_Exercise_
Only those lines in the data below from the line containing "Definition toy_split (seed" through the line containing "Definition update1 : Update", both included, should be restated word for word.

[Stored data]

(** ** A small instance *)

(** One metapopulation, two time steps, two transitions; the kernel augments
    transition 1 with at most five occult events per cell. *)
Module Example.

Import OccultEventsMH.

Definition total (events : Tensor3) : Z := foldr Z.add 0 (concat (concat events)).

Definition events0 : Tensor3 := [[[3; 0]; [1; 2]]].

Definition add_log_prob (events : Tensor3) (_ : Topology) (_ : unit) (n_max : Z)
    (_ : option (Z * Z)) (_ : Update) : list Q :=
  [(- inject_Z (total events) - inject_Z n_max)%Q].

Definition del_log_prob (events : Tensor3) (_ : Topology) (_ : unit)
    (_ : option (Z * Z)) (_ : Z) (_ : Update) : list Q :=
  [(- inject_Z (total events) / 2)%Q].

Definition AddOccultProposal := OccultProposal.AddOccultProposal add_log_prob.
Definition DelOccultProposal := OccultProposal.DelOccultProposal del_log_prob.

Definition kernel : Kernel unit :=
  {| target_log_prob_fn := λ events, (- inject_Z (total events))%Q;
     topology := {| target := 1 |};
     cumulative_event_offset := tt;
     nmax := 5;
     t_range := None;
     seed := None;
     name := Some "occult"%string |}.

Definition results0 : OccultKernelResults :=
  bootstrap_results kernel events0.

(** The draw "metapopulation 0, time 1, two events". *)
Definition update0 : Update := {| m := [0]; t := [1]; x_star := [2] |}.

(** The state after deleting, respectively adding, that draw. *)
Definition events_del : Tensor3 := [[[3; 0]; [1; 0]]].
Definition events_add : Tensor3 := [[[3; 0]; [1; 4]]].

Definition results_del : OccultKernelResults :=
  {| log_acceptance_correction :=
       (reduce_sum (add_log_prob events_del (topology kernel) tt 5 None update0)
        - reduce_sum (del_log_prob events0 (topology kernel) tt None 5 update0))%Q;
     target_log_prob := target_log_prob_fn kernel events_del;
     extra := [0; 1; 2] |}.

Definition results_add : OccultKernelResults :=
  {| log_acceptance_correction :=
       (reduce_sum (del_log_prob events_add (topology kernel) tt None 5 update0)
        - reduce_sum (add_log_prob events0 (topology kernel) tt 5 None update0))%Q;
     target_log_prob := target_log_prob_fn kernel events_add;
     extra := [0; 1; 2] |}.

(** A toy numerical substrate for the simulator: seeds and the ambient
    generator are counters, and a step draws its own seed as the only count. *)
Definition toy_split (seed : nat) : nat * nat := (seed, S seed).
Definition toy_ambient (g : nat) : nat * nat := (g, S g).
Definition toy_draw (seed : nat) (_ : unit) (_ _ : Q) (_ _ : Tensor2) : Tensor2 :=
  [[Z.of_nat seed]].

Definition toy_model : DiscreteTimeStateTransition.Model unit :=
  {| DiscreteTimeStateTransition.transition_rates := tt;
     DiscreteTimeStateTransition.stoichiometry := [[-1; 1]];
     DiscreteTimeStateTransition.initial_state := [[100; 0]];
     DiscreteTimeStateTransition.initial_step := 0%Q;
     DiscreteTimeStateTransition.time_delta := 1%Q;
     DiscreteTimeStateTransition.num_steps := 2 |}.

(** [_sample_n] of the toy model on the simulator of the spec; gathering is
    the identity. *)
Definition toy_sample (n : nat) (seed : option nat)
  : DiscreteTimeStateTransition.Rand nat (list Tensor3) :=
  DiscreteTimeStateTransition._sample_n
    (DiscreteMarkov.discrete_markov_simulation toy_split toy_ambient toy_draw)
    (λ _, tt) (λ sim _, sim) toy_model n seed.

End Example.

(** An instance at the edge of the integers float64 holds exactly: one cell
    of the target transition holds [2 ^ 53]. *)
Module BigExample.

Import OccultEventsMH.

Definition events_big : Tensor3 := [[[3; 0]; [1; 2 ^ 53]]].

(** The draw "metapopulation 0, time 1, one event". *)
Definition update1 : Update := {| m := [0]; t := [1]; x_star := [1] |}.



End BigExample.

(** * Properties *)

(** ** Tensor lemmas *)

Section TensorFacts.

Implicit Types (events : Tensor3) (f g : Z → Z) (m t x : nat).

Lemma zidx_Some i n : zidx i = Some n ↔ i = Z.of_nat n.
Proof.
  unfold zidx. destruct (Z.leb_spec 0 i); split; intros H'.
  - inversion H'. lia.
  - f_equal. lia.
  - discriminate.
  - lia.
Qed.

_Task result_
Definition toy_split (seed : nat) : nat * nat := (seed, S seed).
Definition toy_ambient (g : nat) : nat * nat := (g, S g).
Definition toy_draw (seed : nat) (_ : unit) (_ _ : Q) (_ _ : Tensor2) : Tensor2 :=
  [[Z.of_nat seed]].

Definition toy_model : DiscreteTimeStateTransition.Model unit :=
  {| DiscreteTimeStateTransition.transition_rates := tt;
     DiscreteTimeStateTransition.stoichiometry := [[-1; 1]];
     DiscreteTimeStateTransition.initial_state := [[100; 0]];
     DiscreteTimeStateTransition.initial_step := 0%Q;
     DiscreteTimeStateTransition.time_delta := 1%Q;
     DiscreteTimeStateTransition.num_steps := 2 |}.

(** [_sample_n] of the toy model on the simulator of the spec; gathering is
    the identity. *)
Definition toy_sample (n : nat) (seed : option nat)
  : DiscreteTimeStateTransition.Rand nat (list Tensor3) :=
  DiscreteTimeStateTransition._sample_n
    (DiscreteMarkov.discrete_markov_simulation toy_split toy_ambient toy_draw)
    (λ _, tt) (λ sim _, sim) toy_model n seed.

End Example.

(** An instance at the edge of the integers float64 holds exactly: one cell
    of the target transition holds [2 ^ 53]. *)
Module BigExample.

Import OccultEventsMH.

Definition events_big : Tensor3 := [[[3; 0]; [1; 2 ^ 53]]].

(** The draw "metapopulation 0, time 1, one event". *)
Definition update1 : Update := {| m := [0]; t := [1]; x_star := [1] |}.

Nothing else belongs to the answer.